Because the Hsp90-binding immunophilins FKBP51 and FKBP52 regulate and command the
subcellular localization of other nuclear factors such as steroid receptors and
p53, we hypothesized that they could similarly modulate NF-kB signalling. In unstimulated
cells, FKBP51 co-immunoprecipitates with the RelA/p65 subunit of NF-kB in an Hsp90-independent manner. Upon cell stimulation,
NF-kB exchanges FKBP51 by FKBP52. FKBP51 overexpression impairs
the nuclear translocation rate of RelA/p65 and inhibits NF-kB transcriptional activity in a peptidylprolyl-isomerase-independent
and TPR domain-dependent manner.

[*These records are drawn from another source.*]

(* ===== verification/Tnum.v ===== *)
(** * eBPF tristate numbers

    Model of [kernel/src/ebpf/tnum.rs].  A tristate number abstracts a set of
    [u64] values: bit [i] is unknown when it is set in [mask] and otherwise
    equal to bit [i] of [value].  Every operation of the source is translated;
    the theorems relate each one to the machine operation it abstracts. *)

From S2P Require Import Prelude.

Record Tnum := mkTnum { value : Z; mask : Z }.

#[export] Instance Tnum_eq_dec : EqDecision Tnum.
Proof. solve_decision. Defined.

Module Tnum.

(** ** The operations of [impl Tnum] *)

Definition exact (v : Z) : Tnum := mkTnum v 0.

Definition any : Tnum := mkTnum 0 (M64 - 1).

Definition from_const (v bit_count : Z) : Tnum :=
  if 64 <=? bit_count then exact v
  else let m := shl64 (M64 - 1) bit_count in mkTnum (Z.land v (not64 m)) m.

(** [u64::leading_zeros]. *)
Definition leading_zeros (x : Z) : Z := if x <=? 0 then 64 else 63 - Z.log2 x.

(** The shift [1u64 << (64 - lz)] has amount 64 when [lz = 0]; without
    overflow checks the amount is masked to six bits. *)
Definition from_range (lo hi : Z) : Tnum :=
  if lo =? hi then exact lo
  else if hi <? lo then any
  else
    let diff := Z.lxor lo hi in
    let m := u64 (wrapping_shl64 1 (64 - leading_zeros diff) - 1) in
    mkTnum (Z.land lo (not64 m)) m.

Definition for_aligned_access (offset size : Z) : Tnum :=
  let end_ := u64 (offset + size - 1) in
  mkTnum (Z.land offset (not64 (u64 (size - 1)))) (Z.land end_ (u64 (size - 1))).

Definition add (a b : Tnum) : Tnum :=
  let sm := u64 (mask a + mask b) in
  let sv := u64 (value a + value b) in
  let sigma := u64 (sm + sv) in
  let chi := Z.lxor sigma sv in
  let mu := Z.lor (Z.lor (mask a) (mask b)) chi in
  mkTnum (Z.land sv (not64 mu)) mu.

Definition sub (a b : Tnum) : Tnum :=
  let sv := u64 (value a - value b) in
  let sn := u64 (value a + not64 (value b)) in
  let mu := Z.lor (Z.lor (mask a) (mask b)) (Z.lxor sv sn) in
  mkTnum (Z.land sv (not64 mu)) mu.

Definition mul (a b : Tnum) : Tnum :=
  if (mask a =? 0) && (mask b =? 0) then exact (u64 (value a * value b)) else any.

Definition and (a b : Tnum) : Tnum :=
  mkTnum (Z.land (value a) (value b))
    (Z.lor (Z.lor (Z.land (mask a) (not64 (value b)))
                  (Z.land (mask b) (not64 (value a))))
           (Z.land (mask a) (mask b))).

Definition or (a b : Tnum) : Tnum :=
  mkTnum (Z.land (Z.lor (value a) (value b)) (not64 (Z.lor (mask a) (mask b))))
    (Z.lor (mask a) (mask b)).

Definition xor (a b : Tnum) : Tnum :=
  mkTnum (Z.land (Z.lxor (value a) (value b)) (not64 (Z.lor (mask a) (mask b))))
    (Z.lor (mask a) (mask b)).

Definition shl (a b : Tnum) : Tnum :=
  if negb (mask b =? 0) then any
  else if 64 <=? value b then any
  else mkTnum (shl64 (value a) (value b)) (shl64 (mask a) (value b)).

Definition lshr (a b : Tnum) : Tnum :=
  if negb (mask b =? 0) then any
  else if 64 <=? value b then any
  else mkTnum (shr64 (value a) (value b)) (shr64 (mask a) (value b)).

(** [i64 >> u64]: arithmetic shift, amount masked to six bits. *)
Definition ashr (a b : Tnum) : Tnum :=
  if negb (mask b =? 0) then any
  else mkTnum (u64 (Z.shiftr (i64 (value a)) (value b mod 64))) (M64 - 1).

Definition neg (a : Tnum) : Tnum := mkTnum (u64 (not64 (value a) + 1)) (mask a).

Definition min (a : Tnum) : Z := value a.
Definition max (a : Tnum) : Z := Z.lor (value a) (mask a).
Definition could_be_zero (a : Tnum) : bool := Z.land (value a) (not64 (mask a)) =? 0.
Definition could_be_nonzero (a : Tnum) : bool :=
  negb (value a =? 0) || negb (mask a =? 0).
Definition is_exact (a : Tnum) : bool := mask a =? 0.
Definition is_subrange (a : Tnum) (lo hi : Z) : bool := (lo <=? min a) && (max a <=? hi).
Definition is_valid (a : Tnum) : bool := Z.land (value a) (mask a) =? 0.

Definition merge (a b : Tnum) : Tnum :=
  mkTnum (Z.land (value a) (value b))
    (Z.lor (Z.lor (mask a) (mask b)) (Z.lxor (value a) (value b))).

Definition intersect (a b : Tnum) : Tnum :=
  let nv := Z.lor (value a) (value b) in
  let nm := Z.land (mask a) (mask b) in
  mkTnum (Z.land nv (not64 nm)) nm.

End Tnum.

(** ** Meaning of a tristate number *)

(** The fields are words. *)
Definition tnum_u64 (t : Tnum) : Prop := is_u64 (value t) /\ is_u64 (mask t).

(** The fields are words and no unknown bit is also claimed to be set. *)
Definition tnum_wf (t : Tnum) : Prop :=
  tnum_u64 t /\ forall i, 0 <= i < 64 ->
    Z.testbit (mask t) i = true -> Z.testbit (value t) i = false.

(** [x] is one of the values [t] stands for: it agrees on every known bit. *)
Definition tnum_in (x : Z) (t : Tnum) : Prop :=
  is_u64 x /\ forall i, 0 <= i < 64 ->
    Z.testbit (mask t) i = false -> Z.testbit x i = Z.testbit (value t) i.

(** The executable form of membership. *)
Definition tnum_inb (x : Z) (t : Tnum) : bool :=
  (0 <=? x) && (x <? M64) && (Z.land (Z.lxor x (value t)) (not64 (mask t)) =? 0).

(** Every value of [a] is a value of [b]. *)
Definition tnum_le (a b : Tnum) : Prop := forall x, tnum_in x a -> tnum_in x b.

#[export] Instance tnum_le_preorder : PreOrder tnum_le.
Proof. split; [by intros a x | intros a b c Hab Hbc x Hx; auto]. Qed.

(** ** Range of the results *)

Ltac tnum_range :=
  repeat match goal with H : tnum_u64 _ |- _ => destruct H end;
  repeat match goal with H : tnum_wf _ |- _ => destruct H as [[??] ?] end;
  unfold tnum_u64; simpl; auto 10 with word.

Lemma tnum_any_u64 : tnum_u64 Tnum.any.
Proof. unfold tnum_u64, is_u64; simpl; lia. Qed.

Lemma tnum_wf_u64 t : tnum_wf t -> tnum_u64 t.
Proof. by intros []. Qed.

Lemma tnum_exact_wf v : is_u64 v -> tnum_wf (Tnum.exact v).
Proof.
  intros Hv. repeat split; simpl; try apply Hv; try lia.
  intros i Hi. by rewrite Z.testbit_0_l.
Qed.

Lemma tnum_any_wf : tnum_wf Tnum.any.
Proof. split; [apply tnum_any_u64|]. intros i Hi _. simpl. apply Z.testbit_0_l. Qed.

#[export] Hint Resolve tnum_any_u64 tnum_any_wf tnum_exact_wf tnum_wf_u64 : word.

Lemma tnum_wf_intro v m : is_u64 v -> is_u64 m -> tnum_wf (mkTnum (Z.land v (not64 m)) m).
Proof.
  intros Hv Hm. split; [tnum_range|]. simpl. intros i Hi Hmi.
  bits_simp. by rewrite Hmi, andb_false_r.
Qed.

(** ** Membership *)

Lemma tnum_inb_spec x t : tnum_u64 t -> tnum_inb x t = true <-> tnum_in x t.
Proof.
  intros [Hv Hm]. unfold tnum_inb, tnum_in.
  rewrite !andb_true_iff, Z.leb_le, Z.ltb_lt, Z.eqb_eq. split.
  - intros [Hx Heq]. split; [exact Hx|]. intros i Hi Hmi.
    apply (f_equal (fun z => Z.testbit z i)) in Heq. bits_simp.
    rewrite Hmi in Heq. bool_cases.
  - intros [Hx Hbits]. split; [exact Hx|].
    apply u64_ext; [auto 7 with word | split; lia |].
    intros i Hi. specialize (Hbits i Hi). bits_simp. bool_cases. by rewrite Hbits in *.
Qed.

On the other hand, FKBP52 overexpression increases
the nuclear retention time of RelA/p65, and favors both p65 association to a DNA
consensus binding sequence and transcriptional activity, the latter being an
effect that is entirely dependent on the peptidylprolyl-isomerase activity of
FKBP52. Competition assays demonstrate that both immunophilin antagonize one
another, and binding assays with purified proteins suggest that the association
of p65 and immunophilins is direct. Therefore, we conclude that the biological
activity of NF-kB is favored by
a higher FKBP52/FKBP51 ratio. This is the first evidence showing that the
balance between both immunophilins regulates straightly NF-kB function by direct association to the p65 subunit,
and also that immunophilins bind to NFkB nuclear sites of action.